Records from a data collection
(** The provenance of a draft. *)
Definition draft_provenance batch (m : PbMemoryDraft) (snapshot : bool) (source : SourceEntry)
    (times : BatchTimes) : Provenance :=
  if snapshot then ExternalSnapshot {|
    es_source_uri := pb_source_uri batch;
    es_snapshot_id := match pb_snapshot batch with Some s => si_snapshot_id s | None => "" end;
    es_schema_hash := match pb_snapshot batch with Some s => si_schema_hash s | None => replicate 32 0 end;
    es_observed_at := observed_at times;
    es_external_key := match pm_external_key m with
      | Some k => mkExternalKey (hex (Wire.ek_table_uuid k)) (as_bytes (Wire.ek_logical_pk k))
                    (Wire.ek_mapping_version k)
      | None => mkExternalKey "" [] 0
      end;
    es_producer_id := pb_producer_id batch |}
  else Asserted (pb_producer_id batch) (Some (se_kind source)).

(** The validity of a draft. *)
Definition draft_validity (m : PbMemoryDraft) (times : BatchTimes)
    : result (DateTime * option DateTime) RejectCode :=
  let? valid_from := match pm_valid_from m with
                     | Some value => checked_timestamp value
                     | None => Ok (recorded_at times)
                     end in
  let? valid_until := match pm_valid_until m with
                      | Some value => let? t := checked_timestamp value in Ok (Some t)
                      | None => Ok None
                      end in
  if match valid_until with Some t => t <? valid_from | None => false end then Err Unknown
  else Ok (valid_from, valid_until).

(** The rights of a draft: its own, or else the source's. *)
Definition draft_rights (m : PbMemoryDraft) (source : SourceEntry) (valid_from : DateTime)
    : result (option Rights) RejectCode :=
  let rights := match pm_rights m with Some r => Some (kernel_rights r) | None => se_default_rights source end in
  if match rights ≫= retention_until with Some until => until <? valid_from | None => false end
  then Err Unknown else Ok rights.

__The problem__: Go through the data above from its first line and copy each line exactly, stopping once the line with "es_producer_id := pb_producer_id" has been copied.

__Solution for this problem__:
(** The provenance of a draft. *)
Definition draft_provenance batch (m : PbMemoryDraft) (snapshot : bool) (source : SourceEntry)
    (times : BatchTimes) : Provenance :=
  if snapshot then ExternalSnapshot {|
    es_source_uri := pb_source_uri batch;
    es_snapshot_id := match pb_snapshot batch with Some s => si_snapshot_id s | None => "" end;
    es_schema_hash := match pb_snapshot batch with Some s => si_schema_hash s | None => replicate 32 0 end;
    es_observed_at := observed_at times;
    es_external_key := match pm_external_key m with
      | Some k => mkExternalKey (hex (Wire.ek_table_uuid k)) (as_bytes (Wire.ek_logical_pk k))
                    (Wire.ek_mapping_version k)
      | None => mkExternalKey "" [] 0
      end;
    es_producer_id := pb_producer_id batch |}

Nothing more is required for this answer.